To ensure this is not an idle threat we need to prepare to Get the Vote Out in the re-ballots that will start on 17 March.
For the summer term, all forms of action should be considered. If we decide to do a marking and assessment boycott, we will need to make it clear to employers that we will regard 100% pay docking as a lockout which would trigger more strikes. An assessment boycott could run alongside a programme of rolling action whereby members are called out on a regional basis across the country on a weekly basis, creating a ‘Mexican wave’ effect across the UK leading to more national strike action.
If we are successful in getting across the thresholds again our ballots will last until mid-November. We should make it clear we will be hitting the beginning of next term with further strikes.
At this point we should not rule anything out. The best way to have a united discussion on strategy would be to call a national delegate meeting of striking branches to follow the publication of results of the re-ballots.
We are not alone
The day our re-ballots open will coincide with the announcement of the result of 100,000 CWU postal workers’ strike ballot. Civil servants in PCS are set to hold ballots for national strikes and our colleagues in FE will start their national ballot over pay at the end of March.

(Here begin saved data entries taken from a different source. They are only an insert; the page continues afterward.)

(** The parameters of InsertReservation and UpdateReservation: a row whose
    timestamps PostgreSQL rounds to microseconds. *)
Definition store_times (r : ReservationRow) : ReservationRow := {|
  rr_OrderID := rr_OrderID r; rr_RequesterID := rr_RequesterID r; rr_Status := rr_Status r;
  rr_OriginalAmount := rr_OriginalAmount r; rr_ReservedAmount := rr_ReservedAmount r;
  rr_AssignmentID := rr_AssignmentID r; rr_ReleaseReason := rr_ReleaseReason r;
  rr_SettlementOutcome := rr_SettlementOutcome r; rr_PaidToCourier := rr_PaidToCourier r;
  rr_ReturnedToRequester := rr_ReturnedToRequester r;
  rr_PickedUpAt := stored_time <$> rr_PickedUpAt r;
  rr_DeliveredAt := stored_time <$> rr_DeliveredAt r;
  rr_DeliveryDuration := rr_DeliveryDuration r;
  rr_SettledAt := stored_time <$> rr_SettledAt r;
  rr_Revision := rr_Revision r;
  rr_CreatedAt := stored_time (rr_CreatedAt r); rr_UpdatedAt := stored_time (rr_UpdatedAt r) |}.

Definition InsertReservation (r : ReservationRow) : Tx ReservationRow :=
  old ← gets (λ db, reservations db !! rr_OrderID r);
  _ ← ensure (negb (is_some old)) unique_violation;
  write_reservation (store_times r).

(** The columns an UPDATE sets, from [r]; the row keeps the others. The
    bump_revision trigger sets revision and updated_at. *)
Definition updated_row (old r : ReservationRow) (revision : Z) (now : Time) : ReservationRow := {|
  rr_OrderID := rr_OrderID r; rr_RequesterID := rr_RequesterID old; rr_Status := rr_Status r;
  rr_OriginalAmount := rr_OriginalAmount old; rr_ReservedAmount := rr_ReservedAmount r;
  rr_AssignmentID := rr_AssignmentID r; rr_ReleaseReason := rr_ReleaseReason r;
  rr_SettlementOutcome := rr_SettlementOutcome r; rr_PaidToCourier := rr_PaidToCourier r;
  rr_ReturnedToRequester := rr_ReturnedToRequester r;
  rr_PickedUpAt := rr_PickedUpAt r; rr_DeliveredAt := rr_DeliveredAt r;
  rr_DeliveryDuration := rr_DeliveryDuration r; rr_SettledAt := rr_SettledAt r;
  rr_Revision := revision; rr_CreatedAt := rr_CreatedAt old; rr_UpdatedAt := now |}.

(** UPDATE ... WHERE order_id AND revision = expected, with the bump_revision
    and reject_terminal_reservation_change triggers; [None] when no row
    matches. *)
Definition UpdateReservation (r : ReservationRow) (expected : Z) : Tx (option ReservationRow) :=
  old ← gets (λ db, reservations db !! rr_OrderID r);
  match old with
  | None => mret None
  | Some old =>
      if rr_Revision old =? expected then
        revision ← bigint_add (rr_Revision old) 1;
        _ ← ensure (negb (terminal (rr_Status old))) raise_exception;
        clocks ← ask;
        row ← write_reservation
          (store_times (updated_row old r revision (current_timestamp clocks)));
        mret (Some row)
      else mret None
  end.

(** ** Assignments (reservation.sql.go) *)

Definition GetAssignment (order assignment : string) : Tx (option AssignmentRow) :=
  gets (λ db, assignments db !! (order, assignment)).

(** The partial unique index assignments_one_applied_idx. *)
Definition no_applied_assignment (db : DB) (order : string) : bool :=
  bool_decide (map_Forall (λ k a, k.1 = order → as_Status a ≠ Applied) (assignments db)).

Definition InsertAssignment (a : AssignmentRow) : Tx unit :=
  let row := {| as_OrderID := as_OrderID a; as_AssignmentID := as_AssignmentID a;
                as_CourierID := as_CourierID a; as_OfferAmount := as_OfferAmount a;
                as_Status := as_Status a; as_CreatedAt := stored_time (as_CreatedAt a);
                as_RevertedAt := stored_time <$> as_RevertedAt a |} in
  _ ← ensure (assignments_check row) check_violation;
  old ← gets (λ db, assignments db !! (as_OrderID a, as_AssignmentID a));
  _ ← ensure (negb (is_some old)) unique_violation;
  free ← gets (λ db, no_applied_assignment db (as_OrderID a));
  _ ← ensure (negb (bool_decide (as_Status a = Applied)) || free) unique_violation;
  parent ← gets (λ db, reservations db !! as_OrderID a);
  _ ← ensure (is_some parent) foreign_key_violation;
  modify (set_assignments (insert (as_OrderID a, as_AssignmentID a) row)).

(** UPDATE ... WHERE status = 'APPLIED'; returns the rows affected. *)
Definition RevertAssignment (order assignment : string) (now : Time) : Tx Z :=
  old ← gets (λ db, assignments db !! (order, assignment));
  match old with
  | None => mret 0
  | Some a =>
      if decide (as_Status a = Applied) then
        let row := {| as_OrderID := as_OrderID a; as_AssignmentID := as_AssignmentID a;
                      as_CourierID := as_CourierID a; as_OfferAmount := as_OfferAmount a;
                      as_Status := Reverted; as_CreatedAt := as_CreatedAt a;
                      as_RevertedAt := Some (stored_time now) |} in
        _ ← ensure (assignments_check row) check_violation;
        _ ← modify (set_assignments (insert (order, assignment) row));
        mret 1
      else mret 0
  end.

We have had magnificent solidarity from the movement so far, and there is plenty more to come. The whole of the trade union movement wants us to win this one. Our members have made a massive investment in this strike.
Let’s get a result to show the employers we have teeth and that any further attacks on UCU members will meet implacable resistance. For casualised staff, women and BME members, for our members overburdened by unreasonable workloads we cannot afford to step back or deal with these issues ‘some other time’. If our employers sense weakness they will seek to make conditions even worse. Covid-19 shows what is at stake. The employers will make us pay for their crisis if they can.
We can shift the employers only if they know they can’t rely on the anti-union laws to wait us out. We have to be prepared to escalate our action.
Let’s Get the Vote Out and make it clear that more strikes and ASOS will follow if our employers refuse to offer us what we deserve and they can afford.